The amount of damage and numbers of casualties in fighting in recent years in Raqqa, Aleppo, Marawi, and Mosul show how rudimentary urban warfare tactics remain, as well as the highly destructive nature of combat in cities. Without new tactics and tools for dealing with some of the basic challenges of urban combat, military units are forced to employ extremely destructive methods to reclaim cities from entrenched defenders.

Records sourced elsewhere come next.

(** * Verification of util/udt_util.h (user-defined timestamp size handling)

    Shallow embedding of the timestamp-size WAL record codec, of the
    per-key timestamp reconciliation, of the [TimestampRecoveryHandler]
    replaying a write batch, and of [HandleWriteBatchTimestampSizeDifference].

    Failed [assert]s are modelled as a distinguished outcome ([AssertFail]):
    the development follows the debug build, where they abort. *)

From Stdlib Require Import NArith ZArith Lia.
From Stdlib Require Import Strings.Byte.
From stdpp Require Import base list gmap strings pretty.

(* ------------------------------------------------------------------ *)
(** ** Execution with assertions *)

(** A computation of the C++ code that either completes with a value or
    stops on a failed [assert]. *)
Inductive Exec (A : Type) : Type :=
| Done (a : A)
| AssertFail.
Arguments Done {A} a.
Arguments AssertFail {A}.

Global Instance Exec_ret : MRet Exec := fun _ a => Done a.
Global Instance Exec_bind : MBind Exec := fun _ _ f m =>
  match m with Done a => f a | AssertFail => AssertFail end.

(** [assert(b)] *)
Definition cassert (b : bool) : Exec unit :=
  if b then Done () else AssertFail.

(* ------------------------------------------------------------------ *)
(** ** Status *)

Inductive Status : Type :=
| OK
| Corruption (msg : string)
| InvalidArgument (msg : string).

Definition status_ok (s : Status) : bool :=
  match s with OK => true | _ => false end.

(* ------------------------------------------------------------------ *)
(** ** Bytes and fixed-width coding (util/coding.h, little-endian) *)

Abbreviation bytes := (list Byte.byte).

(** Low byte of an unsigned value: [static_cast<char>(v & 0xff)]. *)
Definition byte_of_N (n : N) : Byte.byte :=
  match Byte.of_N (N.land n 255) with Some b => b | None => Byte.x00 end.
(** * Reminder scheduling engine of the appointment bot (index.js)

    A shallow embedding of the scheduler of [index.js]: the reminder
    policy [REMINDERS], the job registry [jobsMap], the scheduling
    routine [scheduleRemindersForTurno], the start-up routine [init],
    the firing callback of a reminder job and the [/borrar] command.

    Modelling conventions.
    - An instant (a luxon [DateTime] in zone utc, a JS [Date]) is its
      number of milliseconds since the epoch, a [Z]; the column
      [fecha_iso] holds the instant its ISO text denotes.
    - [jobsMap] (a JS [Map] from strings to job objects) is a
      [gmap string nat]: a job object is a handle, its index in the
      store [timers] of the timer facility.  Two references to the same
      job object are the same handle, so cancelling through the registry
      is seen by the timer facility.
    - The external collaborators are modelled by what the code uses of
      them: [schedule.scheduleJob date fn] registers a one-shot job,
      [job.cancel ()] withdraws a pending job, the facility runs [fn] once
      when the clock has reached [date]; [bot.sendMessage] is recorded in
      [outbox] together with the outcome the transport gave it.
    - One synchronous run of a routine reads one clock value. *)

From Stdlib Require Import ZArith List String Ascii Decimal DecimalString DecimalZ DecimalPos Sorted Lia.
From stdpp Require Import gmap strings list.

Local Open Scope string_scope.
Local Open Scope Z_scope.

(** ** Data model *)

(** A row of table [turnos] (column [created_at] is never read by the
    scheduler). [descripcion] is nullable. A table is the list of its rows
    in the order in which a query scans them. *)
Record Turno := mkTurno {
  id : Z;
  chat_id : Z;
  fecha_iso : Z;
  descripcion : option string
}.

(** The object passed to luxon's [minus]: only the units the policy uses. *)
Record Duration := mkDuration {
  days : Z;
  hours : Z;
  minutes : Z
}.

Record Reminder := mkReminder {
  key : string;
  label : string;
  minus : Duration
}.

#[global] Instance Turno_eq_dec : EqDecision Turno.
Proof. solve_decision. Defined.
#[global] Instance Duration_eq_dec : EqDecision Duration.
Proof. solve_decision. Defined.
#[global] Instance Reminder_eq_dec : EqDecision Reminder.
Proof. solve_decision. Defined.

(** [const REMINDERS = [...]] *)
Definition REMINDERS : list Reminder :=
  [ mkReminder "24h" "1 día" (mkDuration 1 0 0);
    mkReminder "10h" "10 horas" (mkDuration 0 10 0);
    mkReminder "2h" "2 horas" (mkDuration 0 2 0);
    mkReminder "1h" "1 hora" (mkDuration 0 1 0);
    mkReminder "30m" "30 minutos" (mkDuration 0 0 30) ].

(** Length of a duration in milliseconds. In zone utc a calendar day is
    exactly 24 hours, so luxon's calendar arithmetic for [days] agrees with
    the fixed length. *)
Definition millis (d : Duration) : Z :=
  days d * 86400000 + hours d * 3600000 + minutes d * 60000.

(** [dtUtc.minus(r.minus)] *)
Definition DateTime_minus (dt : Z) (d : Duration) : Z := dt - millis d.

(** The trigger instant [when] of reminder [r] for a target instant. *)
Definition when_of (dtUtc : Z) (r : Reminder) : Z :=
  DateTime_minus dtUtc (minus r).

(** ** Job keys *)

(** String conversion of an integral JS number in a template literal:
    decimal digits, a leading minus sign for negative values. This is what
    JS writes for the integers of magnitude up to 2^53, which a JS number
    holds exactly; what it writes for a larger number is [Number_shown]
    below. *)
Definition Number_toString (n : Z) : string :=
  NilEmpty.string_of_int (Z.to_int n).

(** [`turno-${turno.id}-${r.key}`] *)
Definition job_key_of (turno_id : Z) (offset_key : string) : string :=
  "turno-" +:+ Number_toString turno_id +:+ "-" +:+ offset_key.

(** ** Message formatting *)

(** A luxon zone: the offset from UTC, in minutes, at a given instant. *)
Record Zone := mkZone { offset : Z -> Z }.

(** The fixed-offset zone [UTC-3], a value [BOT_TIMEZONE] can take. (The
    default zone, [America/Argentina/Buenos_Aires], has had this offset
    since 15 March 2009; before that its offset varied.) *)
Definition UTC_minus_3 : Zone := mkZone (fun _ => -180).

(** Gregorian date (year, month, day) of a day number counted from the
    epoch. *)
Definition civil_from_days (z : Z) : Z * Z * Z :=
  let z := z + 719468 in
  let era := z / 146097 in
  let doe := z - era * 146097 in
  let yoe := (doe - doe / 1460 + doe / 36524 - doe / 146096) / 365 in
  let doy := doe - (365 * yoe + yoe / 4 - yoe / 100) in
  let mp := (5 * doy + 2) / 153 in
  let d := doy - (153 * mp + 2) / 5 + 1 in
  let m := if mp <? 10 then mp + 3 else mp - 9 in
  let y := yoe + era * 400 in
  (if m <=? 2 then y + 1 else y, m, d).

Link:https://mwi.usma.edu/wp-content/uplo...the-street.pdf

I noted a reference to Hue Citadel in 1968, with 90mm tank cannon being found to be useless; my understanding is that the USMC realised only the "big guns" could breach the walls, so called up 155mm & 8" guns to batter a hole in the walls. When the ARVN mounted an assault the NVA/VC had left. Less certain is the tale that the USMC in Hue after a few days called the USMC Library @ Quantico, where a librarian explained how siege warfare had worked and so they reverted to those methods.

Plus the reference to defenders who were willing to die, citing ISIS in Mosul as an example. Yesterday I watched a YouTube documentary on the Canadians assaulting the walled city of Ortona, Italy in 1943 held by German paratroopers, as relevant today as it was then.